Many bodybuilders and physique competitors still speak about “bulking” on their “off season”. This is the time of year where they aren’t competing, so do not need to be lean with a six pack. They therefore purposely eat more calories than they need and train their muscles hard with the aim of forcing the muscles to grow. For the most part they also gain a fair bit of body fat compared to when on stage. They look far more bulky and are hence bulking.

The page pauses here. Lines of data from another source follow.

(* ===== verification/SystemBounds.v ===== *)
(** * The work one control frame can cause (crates/relay/src/session.rs)

    MAX_CLAIM_ENTRIES bounds the calls of a claim or a release, the notices to
    superseded sessions included, in every interleaving. *)
From S2P Require Import Prelude Limits Frames Codec Router Auth Polar Session SessionProps Interleave System SystemTasks SystemProps.

(** Every entry supersedes at most one session. *)
Lemma fold_length {A B C : Type} (f : A * list B -> C -> A * list B) (l : list C) (acc : A * list B) :
  (forall a c, length (f a c).2 <= S (length a.2)) -> length (foldl f acc l).2 <= length acc.2 + length l.
Proof.
  intros Hf. revert acc. induction l as [|c l IH]; intros acc; cbn; [lia|].
  specialize (IH (f acc c)). specialize (Hf acc c). lia.
Qed.
Lemma claim_length (hd : SessionHandle) (hosts : list string) (ports : list Z) (r : RouterInner) :
  length (claim hd hosts ports r).2 <= length hosts + length ports.
Proof.
  assert (Hh : forall a h, length (claim_host hd a h).2 <= S (length a.2)).
  { intros [r0 sup] h. unfold claim_host. repeat case_match; simplify_eq; cbn; rewrite ?length_app; cbn; lia. }
  assert (Hp : forall a p, length (claim_port hd a p).2 <= S (length a.2)).
  { intros [r0 sup] p. unfold claim_port. repeat case_match; simplify_eq; cbn; rewrite ?length_app; cbn; lia. }
  unfold claim. etrans; [by apply fold_length|]. pose proof (fold_length (claim_host hd) hosts (r, []) Hh). cbn in *. lia.
Qed.

(** The license gate's part of a claim or a release is at most five calls. *)
Class GateBounded (W : Type) `{!SessionWorld W, !GateTasks W} : Prop := {
  activate_takes : forall tok, takes (gate_activate_p (W:=W) tok) 5;
  deactivate_takes : forall tok, takes (gate_deactivate_p (W:=W) tok) 5;
}.

Section bounds.
Context {W : Type} `{!SessionWorld W, !GateTasks W, !GateBounded W}.
Context (stalls : nat -> bool) (debug_resource : Resource -> string) (server_version : string) (on : bool).
Implicit Types (s : System W) (w : W).

(** Counts the calls of a task with no loop. *)
Ltac count :=
  repeat (cbn [takes]; match goal with
  | |- True => exact I
  | |- forall _ : W, _ => intros ?
  | |- takes (match ?x with _ => _ end) _ => destruct x
  end).
Lemma check_ports_takes tcp user ports : takes (W:=W) (check_ports_p tcp user ports) (2 * length ports).
Proof using.
  induction ports as [|p ports IH]; [done|]. replace (2 * length (p :: ports)) with (S (S (2 * length ports))) by (cbn; lia).
  cbn [check_ports_p]. cbv zeta. count. exact IH.
Qed.
Lemma claim_cap_takes user token hosts ports : takes (W:=W) (claim_cap_p user token hosts ports) 8.
Proof using GateBounded0.
  unfold claim_cap_p. cbn [takes]. intros w. destruct (negb _); [done|].
  apply (takes_bind _ _ 5 2); [apply activate_takes|]. intros [|]; count.
Qed.
Lemma claim_hosts_takes user cap hosts : takes (W:=W) (claim_hosts_p user cap hosts) (length hosts).
Proof using. induction hosts as [|h hosts IH]; [done|]. cbn [claim_hosts_p length]. count; done. Qed.
Lemma notify_takes f l : takes (W:=W) (notify_all_p f l) (length l).
Proof using. induction l as [|x l IH]; [done|]. cbn [notify_all_p length]. count. exact IH. Qed.
Lemma claim_takes hd user token hs ps :
  takes (W:=W) (claim_p hd user token hs ps) (3 * MAX_CLAIM_ENTRIES + 10).
Proof using GateBounded0.
  unfold claim_p. destruct (decide _) as [|Hle]; [done|]. cbv zeta. set (hosts := to_ascii_lowercase <$> hs).
  assert (Hh : length hosts = length hs) by apply length_fmap.
  apply (takes_mono _ (S (2 * length ps + (8 + (length hosts + S (length hosts + length ps + 0)))))); [lia|].
  cbn [takes]. intros w. apply takes_bind; [apply check_ports_takes|]. intros [[]|[]]; [|done].
  apply takes_bind; [apply claim_cap_takes|]. intros [cap|[]]; [|done].
  apply takes_bind; [apply claim_hosts_takes|]. intros [[]|[]]; [|done].
  cbn [takes]. intros w1. apply takes_bind; [|done]. eapply takes_mono; [|apply notify_takes].
  pose proof (claim_length hd hosts ps (router_of w1)). unfold commit_claim.
  by destruct (claim hd hosts ps (router_of w1)).
Qed.
Lemma release_takes user token hs ps :
  takes (W:=W) (release_p user token hs ps) (3 * MAX_CLAIM_ENTRIES + 10).
Proof using GateBounded0.
  unfold release_p. destruct (decide _) as [|Hle]; [done|].
  apply (takes_mono _ (length (to_ascii_lowercase <$> hs) + (length ps + 9))); [rewrite length_fmap; lia|].
  apply takes_bind; [|intros rh; apply takes_bind; [|intros rp]].
  - induction (to_ascii_lowercase <$> hs) as [|h l IH]; [done|]. cbn [release_hosts_p length takes]. intros w.
    apply (takes_mono _ (length l + 0)); [lia|]. by apply takes_bind.
  - induction ps as [|p l IH]; [done|]. cbn [release_ports_p length takes]. intros w.
    apply (takes_mono _ (length l + 0)); [lia|]. apply takes_bind; [|done]. apply IH. cbn in Hle. lia.
  - assert (H : takes (W:=W) (released_p user token rh rp) 9); [|by destruct rh, rp].
    unfold released_p. cbn [takes]. intros _ w. destruct (reads gate_installed w).1; [|done].
    apply (takes_bind _ _ 2 5); [unfold owns_nothing_p; count|]. intros []; [|done].
    apply (takes_bind _ _ 5 0); [apply deactivate_takes|done].
Qed.
Lemma frame_takes hd user token f : takes (W:=W) (frame_p hd user token f) (3 * MAX_CLAIM_ENTRIES + 10).
Proof using GateBounded0.
  assert (Ha : forall p n, takes (W:=W) p n -> takes (answers p) n).
  { intros p n Hp. unfold answers. replace n with (n + 0) by lia. by apply takes_bind. }
  destruct f; cbn [frame_p]; try done; apply Ha.
  - apply claim_takes.
  - apply release_takes.
  - apply (takes_mono _ (2 + 2)); [unfold MAX_CLAIM_ENTRIES; lia|]. unfold list_p.
    apply takes_bind; [unfold max_tunnels_p; count|]. intros mt. count.
Qed.

(** ** In the system *)
Local Abbreviation moves := (moves stalls debug_resource server_version on).
Local Abbreviation move := (move stalls debug_resource server_version on).
Lemma move_ids (m : Move) s s' : ids_ok s -> move m s = Some s' -> ids_ok s'.
Proof using.
  intros Hs. destruct m as [pre hello|id|id|id ev|id|id|id]; cbn [System.move].
  - intros [= <-]. by apply connect_ids.
  - intros (p & Hp & H)%bind_Some. repeat case_match; simplify_eq. by eapply greet_ids.
  - intros (p & Hp & H)%bind_Some. destruct (proj2 Hs id p Hp). repeat case_match; simplify_eq. by apply admit_ids.
  - intros (l & Hl & H)%bind_Some. repeat case_match; simplify_eq. by apply (put_ids _ _ l).
  - intros (l & Hl & H)%bind_Some. repeat case_match; simplify_eq. by apply (put_ids _ _ l).
  - intros (l & Hl & H)%bind_Some. repeat case_match; simplify_eq. by apply (put_ids _ _ l).
  - intros (l & Hl & H)%bind_Some. repeat case_match; simplify_eq. by apply (put_ids _ _ l).
Qed.
Lemma moves_ids (ms : list Move) s s' : ids_ok s -> moves ms s = Some s' -> ids_ok s'.
Proof using.
  revert s. induction ms as [|m ms IH]; intros s Hs; cbn [System.moves]; [by intros [= <-]|].
  intros (s1 & H1 & H2)%bind_Some. apply (IH s1); [|done]. by eapply move_ids.
Qed.
Definition acts_of (id : Z) (m : Move) : nat := match m with Act i => if decide (i = id) then 1 else 0 | _ => 0 end.
Definition replies_of (id : Z) (m : Move) : bool := match m with Reply_to i => bool_decide (i = id) | _ => false end.
(** Session [id] is in the middle of a task with at most [n] calls to go. *)
Definition busy (id : Z) (n : nat) s : Prop :=
  exists l p, sys_sessions s !! id = Some l /\ l_task l = Some p /\ takes p n.
Lemma put_busy (id id' : Z) (n : nat) (l l' : Live W) w s :
  sys_sessions s !! id' = Some l -> (id' = id -> l_task l' = l_task l) -> busy id n s -> busy id n (put id' w l' s).
Proof using.
  intros Hl Ht (l0 & p & H0 & Hp & Htk). unfold busy, put. cbn. destruct (decide (id' = id)) as [->|Hne].
  - exists l', p. rewrite lookup_insert_eq. split_and!; [done| |done]. rewrite Ht by done. congruence.
  - exists l0, p. by rewrite lookup_insert_ne.
Qed.
Lemma move_busy (m : Move) (id : Z) (n : nat) s s' :
  ids_ok s -> busy id n s -> replies_of id m = false -> move m s = Some s' ->
  exists n', acts_of id m + n' <= n /\ busy id n' s'.
Proof using.
  intros Hs Hb Hr. pose proof Hb as (l & p & Hl & Hp & Ht). destruct m as [pre hello|id'|id'|id' ev|id'|id'|id'];
    cbn [System.move].
  - intros [= <-]. exists n. split; [done|]. by exists l, p.
  - intros (q & Hq & H)%bind_Some. exists n. split; [done|]. repeat case_match; simplify_eq. by exists l, p.
  - intros (q & Hq & H)%bind_Some. exists n. split; [done|]. destruct q as [h|]; [|done]. injection H as <-.
    exists l, p. split_and!; [|done|done]. destruct (proj2 Hs id' _ Hq) as [_ Hn].
    destruct (admit_run stalls server_version id' h s) as (_ & _ & _ & [->|(user & token & o & k & c & ->)]); [done|].
    rewrite lookup_insert_ne; [done|]. congruence.
  - intros (l1 & Hl1 & H)%bind_Some. exists n. split; [done|]. destruct (l_task l1) eqn:E1; [done|].
    destruct (l_ctrl l1); [|done]. injection H as <-. apply (put_busy _ _ _ l1); [done| |done].
    intros ->. congruence.
  - intros (l1 & Hl1 & H)%bind_Some. destruct (l_task l1) as [[|X op k]|] eqn:E1; try done.
    destruct (op (sys_world s)) as [x w1] eqn:Eo. injection H as <-. cbn [acts_of]. case_decide as Hid.
    + subst id'. simplify_eq. destruct n as [|n]; [done|]. exists n. split; [lia|].
      eexists _, (k x). rewrite put_lookup. split_and!; [done|done|]. specialize (Ht (sys_world s)). by rewrite Eo in Ht.
    + exists n. split; [lia|]. by apply (put_busy _ _ _ l1).
  - intros (l1 & Hl1 & H)%bind_Some. exists n. split; [done|]. cbn in Hr. apply bool_decide_eq_false in Hr.
    repeat case_match; simplify_eq. by apply (put_busy _ _ _ l1).
  - intros (l1 & Hl1 & H)%bind_Some. exists n. split; [done|]. destruct (l_conn l1); [|done]. injection H as <-.
    by apply (put_busy _ _ _ l1).
Qed.
Lemma moves_busy (ms : list Move) (id : Z) (n : nat) s s' :
  ids_ok s -> busy id n s -> forallb (fun m => negb (replies_of id m)) ms = true -> moves ms s = Some s' ->
  sum_list (acts_of id <$> ms) <= n.
Proof using.
  revert n s. induction ms as [|m ms IH]; intros n s Hs Hb; cbn [forallb System.moves fmap list_fmap sum_list sum_list_with];
    [cbn; lia|].
  intros [Hm Hr]%andb_prop (s1 & H1 & H2)%bind_Some. apply negb_true_iff in Hm.
  destruct (move_busy m id n s s1 Hs Hb Hm H1) as (n' & Hle & Hb'). pose proof (move_ids m s s1 Hs H1) as Hs1.
  specialize (IH n' s1 Hs1 Hb' Hr H2). cbn in *. lia.
Qed.

(** C38 One control frame causes bounded work: whatever the frame (a claim or release
    of thousands of entries included), whatever the relay and the other sessions do
    in between, the session makes at most 778 lock-protected calls (three per
    allowed entry and ten more), notices to superseded sessions included, before
    it replies. *)
Theorem frame_work_bounded (w : W) (history ms : list Move) (id : Z) (f : ControlFrame) s s' :
  moves history (init w) = Some s -> moves (Start id (EvFrame f) :: ms) s = Some s' ->
  forallb (fun m => negb (replies_of id m)) ms = true ->
  sum_list (acts_of id <$> ms) <= 778.
Proof using GateBounded0.
  intros H0 Hm Hr. assert (Hs : ids_ok s).
  { apply (moves_ids history (init w)); [|done]. split; intros i x; cbn; by rewrite lookup_empty. }
  cbn [System.moves] in Hm. apply bind_Some in Hm as (s1 & H1 & H2). pose proof (move_ids _ s s1 Hs H1) as Hs1.
  apply (moves_busy ms id 778 s1 s' Hs1); [|done|done].
  cbn [System.move] in H1. apply bind_Some in H1 as (l & Hl & H1). destruct (l_task l); [done|].
  destruct (l_ctrl l); [|done]. injection H1 as <-. eexists _, _. rewrite put_lookup. split_and!; [done|done|].
  cbn [event_p]. apply frame_takes.
Qed.
End bounds.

Bulking can be done in one of two ways:
- Clean Bulk
- Dirty Bulk
1. A clean bulk refers to adding excess calories (for the reasons explained above), but doing so with largely healthy foods. The types of foods eaten when clean bulking aren’t that dissimilar to foods eaten when cutting or trying to maintain and stay lean. Treat meals (the addition of a meal or two a week with more unhealthy foods) will still be used in many cases, but 90% of meals will be nutrient and calorie while meeting the calorie surplus requirements for bulking. A clean bulk usually leads to a leaner bulk and is certainly more healthy, to the body and mind, long term.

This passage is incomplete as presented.